> [EXERCISE PROMPT]: Give back, word for word, the line that contains "[state/tasks.ts] the speed" and every line that follows it in the data below.

> [SUPPLIED MATERIAL]:

(* ===== verification/Prelude.v ===== *)
(** * ps5upload, its client's core logic

    This library models the parts of the TypeScript client ([src/client/src]) that decide what is
    sent, replaced, installed, merged or decoded, and proves them right. The client talks to a local
    engine, which talks to PS5 consoles; the client's own state lives in small stores (one object each)
    and in browser storage, and its operations run on one thread, interleaved at their awaits.

    ** The parts and the files

    The upload queue ([state/uploadQueue.ts], [lib/queueOps.ts], [lib/queueSize.ts],
    [lib/uploadRecovery.ts], [lib/consolePower.ts]):
    - [Addr], [RemotePath]: the console addresses a row carries, the base name of a path.
    - [QueueOps]: the edits on a list of rows (move inside a group, drop, remove, patch).
    - [UploadRecovery]: which failures are retried, parked until the console wakes, or final.
    - [UploadQueue]: the row and the pure rules over rows: which goes next, which install may be resumed.
    - [QueueStore]: the store and its runner as a state machine. The drain loop of a console is cut at its
      awaits; [env] holds what the engine answers; every action of the store is a function on the state.
    - [QueueInv], [QueueSend], [QueueProps]: the invariant and the theorems, of a tab that runs the queue
      from its start: one upload per console at a time, Send now hands back what it paused, Stop's effect,
      installs never run twice by themselves, a bound on automatic retries, the saved queue comes back;
      and what goes wrong when a tab takes the queue over, or finds an install again after a reload.
    - [QueueLeader]: [lib/queueLeader.ts], the election of the one tab that runs the queue, a lease in
      storage raced for by any number of tabs. One tab leads; the election refines an abstract lock; a
      lease left behind is taken over in time.

    The Files screen's uploads ([state/fsUploadPlan.ts], [state/fsUpload.ts], [state/fsUploadQueue.ts]):
    - [FsUploadPlan]: conflicts settled pick by pick, names for Keep both, files grouped into list jobs.
    - [FsUpload]: the line of picks, the run and the store's subscriber as one state machine of events.
    - [FsUploadWork]: nothing picked is forgotten or doubled, over any history; what a start may write
      over; which pick goes next; the two histories in which the code does otherwise.

    Uploading several sources ([state/uploadBatch.ts], [lib/uploadBatch.ts], [lib/archiveParts.ts],
    [lib/rarVolumes.ts], [lib/uploadDest.ts], [lib/archiveDefault.ts]):
    - [ArchiveParts]: which file names are parts or volumes of one archive, and what to say of a set.
    - [UploadBatch]: where each source lands, and what a batch is checked for before it is queued.
    - [UploadReview]: the review list, its rows inspected four at a time, as a state machine of events.

    Files on a console or a share:
    - [Paths]: [console/files/move.ts]'s path helpers.
    - [Replace]: [console/files/replace.ts], a replacement that keeps the old item until the new one is in
      place, over file operations that may fail at any point.
    - [Paste]: [console/files/paste.ts], Paste here with its questions, and the batch loop of [move.ts].
    - [BulkRename]: [console/files/bulkRename.ts], the new names of a set of entries and the renames.
    - [JobWait]: [console/files/batch.ts], [console/files/opJob.ts], [lib/pollRead.ts],
      [lib/deleteWithRetry.ts]: waiting for the jobs those start, Stop, and the retries.

    Room and games:
    - [SpacePlan]: [lib/spacePlan.ts], what to delete, move or uninstall to make room; [SpaceRun]:
      [state/spacePlanRun.ts] and [lib/moveTarget.ts], the run of a plan with its Stop.
    - [LibraryMove]: [state/libraryMove.ts], the moves of games between drives, any number at once;
      [Semver]: [lib/semver.ts] and [lib/movePollerPolicy.ts], versions and what a failed progress read
      means, which turns on them.
    - [ConvertQueue]: [state/convertQueue.ts], games converted one at a time and handed to the console.
    - [DumpSwap]: [lib/dumpSwap.ts], a dump that gives way to its package, journaled on the console.

    Packages ([state/pkgLibrary.ts], [state/installAsk.ts], [lib/pkgStagingPath.ts], [lib/pkgStorage.ts]):
    - [PkgRules]: the library's rows: alternatives, Install all, what is installed, a merged listing.
    - [PkgStaging]: where a package is staged, on which drive, and how a refresh lists it again.
    - [PkgInstall]: one install: readiness, the job and its status, the questions, the end of its task,
      the look for a late success.

    Payloads, tasks and reminders ([lib/playlistOps.ts], [lib/playlistShare.ts],
    [state/payloadPlaylists.ts], [lib/runGen.ts], [state/tasks.ts], [state/schedules.ts]):
    - [PlaylistOps]: playlists of payloads, their edits, and the set that goes to another computer.
    - [Playlists]: their runs, one live run per console, and Stop, as a state machine of events.
    - [Tasks]: the list of long operations, its bound, and what a restart finds of it in storage.
    - [Schedules]: reminders by the clock of any time zone: when one is due, that it rings once, and that
      it is told missed only when the runner was away.

    QR codes ([console/ui/qr.ts]):
    - [Qr]: the symbol of a text. [QrField]: its error correction as algebra. [QrRead]: a reader by the
      standard's rules; [QrFacts] and [QrProps] prove that it reads back what was encoded.

    Settings shared between devices ([lib/meshCrdt.ts], [lib/meshShare.ts], [lib/sharedPrefs.ts],
    [state/roster.ts]):
    - [Json]: the values that are stored and sent.
    - [MeshCrdt]: last-writer-wins registers under a hybrid logical clock; copies merged converge.
    - [MeshShare]: stamping what changed here, the console list a map describes, one sync round.

    Remote Play's pictures ([lib/rpSps.ts], [lib/fmp4.ts]):
    - [RpSps]: the reader of H.264 and HEVC parameter sets; [NalUnits] and [SpsSyntax] hold the standards'
      own writers, and prove that what they write is what the reader reads.
    - [Fmp4]: the fragmented MP4 the watch page plays; [Fmp4Demux] reads it by the container's rules and
      finds the stream's units; [Fmp4Codec] proves the two codec strings of the client agree.

    [Prelude] (this file) holds JavaScript's strings and numbers, list and option lemmas, and the
    notations and hints the others share; [Program] the asynchronous routines as trees of calls, with a
    weakest precondition for what holds wherever they are cut off and for how they end.

    ** What the parts promise each other

    [QueueStore] runs on [UploadQueue]'s rules, [QueueOps]'s edits and [UploadRecovery]'s verdicts, and
    starts by [QueueLeader]'s election. [Paste] calls [Replace] and names copies as [FsUploadPlan] does.
    [SpaceRun] takes a plan of [SpacePlan] and what [LibraryMove] answers. [PkgInstall] reads an inventory
    by [PkgRules], whose test of what is installed knows a package that [PkgStaging] listed again.
    [UploadReview] collapses and diagnoses sets by [ArchiveParts]; a set it offers is one upload to
    [UploadBatch] ([set_is_one_upload]). [Playlists] edits by [PlaylistOps]. What lies outside the client
    is an interface: a class of calls that may answer or throw ([Paste], [Replace]), a record of functions
    ([SpaceRun]), events ([QueueStore], [FsUpload], [ConvertQueue], [LibraryMove], [UploadReview],
    [Playlists], [Tasks], [Schedules]) or the answers to a tree's calls ([Program]'s clients).

    ** How the code is modelled

    A function of the code is a function here, under the same name. A store is a [Record], an action a
    function on it. An asynchronous function is cut at its awaits: each piece is one step, and what comes
    back is an argument of the next one, so that other steps run in between; where a routine has no state
    of its own but its place, it is a tree of calls ([Program]) that an environment answers. Errors are
    values ([option], a sum, or a constructor that says which answer came).

    Numbers the code keeps whole are [Z]; where 32-bit operators are used ([Fmp4]) or a number grows past
    2^53 ([FsUploadPlan]) this is written out. Text is a list of 8-bit code units: [normalize("NFC")] and
    case folding are what they are on Latin-1. Objects used as maps are [gmap]s where their order does not
    show, association lists where it does.

    ** Bounds and fuel

    The code's own: automatic retries of an upload stop after [MAX_AUTO_RECOVER_ATTEMPTS] = 3, temporary
    names after [TEMP_TRIES] = 16, a sync after [MAX_ATTEMPTS] = 4 rounds, the names a paste tries after
    [KEEP_BOTH_TRIES] = 999, a status read after 6 and a removal after 3 attempts, a move's progress
    reader after 5 failures in a row, the task list at 200 entries once no more are going on at once
    ([trim_length]), QR codes are of versions 1 to 10.

    Fuel is never a limit of the model; where a loop has no bound in its text, a theorem says the fuel
    given is enough. The loop over Keep both names runs at most as often as there are names taken
    ([keep_both_finds_a_name]); the loops over bits and bytes end with the input ([se_times_total] proves
    it for the one whose count is read from the stream), and the readers' fuel is the input's length. A
    swap looks 31 times at what holds the dump ([swap_ends]); after Stop a wait reads 12 times more, an
    operation's 11 ([waits_end_after_stop]; without Stop they wait as long as the job runs); a copied move
    ends in five answers ([copied_move_ends]); an install starts 5 jobs at most, each after at most 21
    looks at the console (both proved on the way to [install_tells_the_verdict]; the status of a job is
    read as long as it runs), and the look for a late success takes 60 ticks of 7 reads
    ([late_success_is_looked_for]); the review list's inspections need one answer each
    ([inspections_settle]); a playlist of [n] steps takes [4 n] answers at most ([playlist_runs_end]); the
    loop over an imported playlist's names as many rounds as there are names and one ([free_name_found]).
    An Exp-Golomb code has at most 31 leading zeros, as the code checks.

    ** Not modelled

    The engine, the helper and the desktop shell (Rust and C), the screens and their texts (React,
    [i18n]), the wrappers around the engine's HTTP calls ([api]), and the stores that only hold what these
    answer: the activity log, updates, saves, cheats and sensors. Remote Play's
    sockets and decoders, the game input (floating-point stick positions) and play together. Of the
    modelled files: messages and progress reports, timers that only start an operation modelled here, and
    the fields that only such texts read; of [state/pkgLibrary.ts] the transfer of an upload into the
    library and the installs from links, which use the same driver; of [state/uploadBatch.ts] what an
    inspection asks the engine; of [state/payloadPlaylists.ts] the file the playlists are saved to; of
    [state/tasks.ts] the speed and the time left, which are floating point. *)
From Stdlib Require Export ZArith Lia Ascii.
From stdpp Require Export base tactics option list gmap strings pretty sorting.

> [PROBLEM SOLUTION]:
    [state/tasks.ts] the speed and the time left, which are floating point. *)
From Stdlib Require Export ZArith Lia Ascii.
From stdpp Require Export base tactics option list gmap strings pretty sorting.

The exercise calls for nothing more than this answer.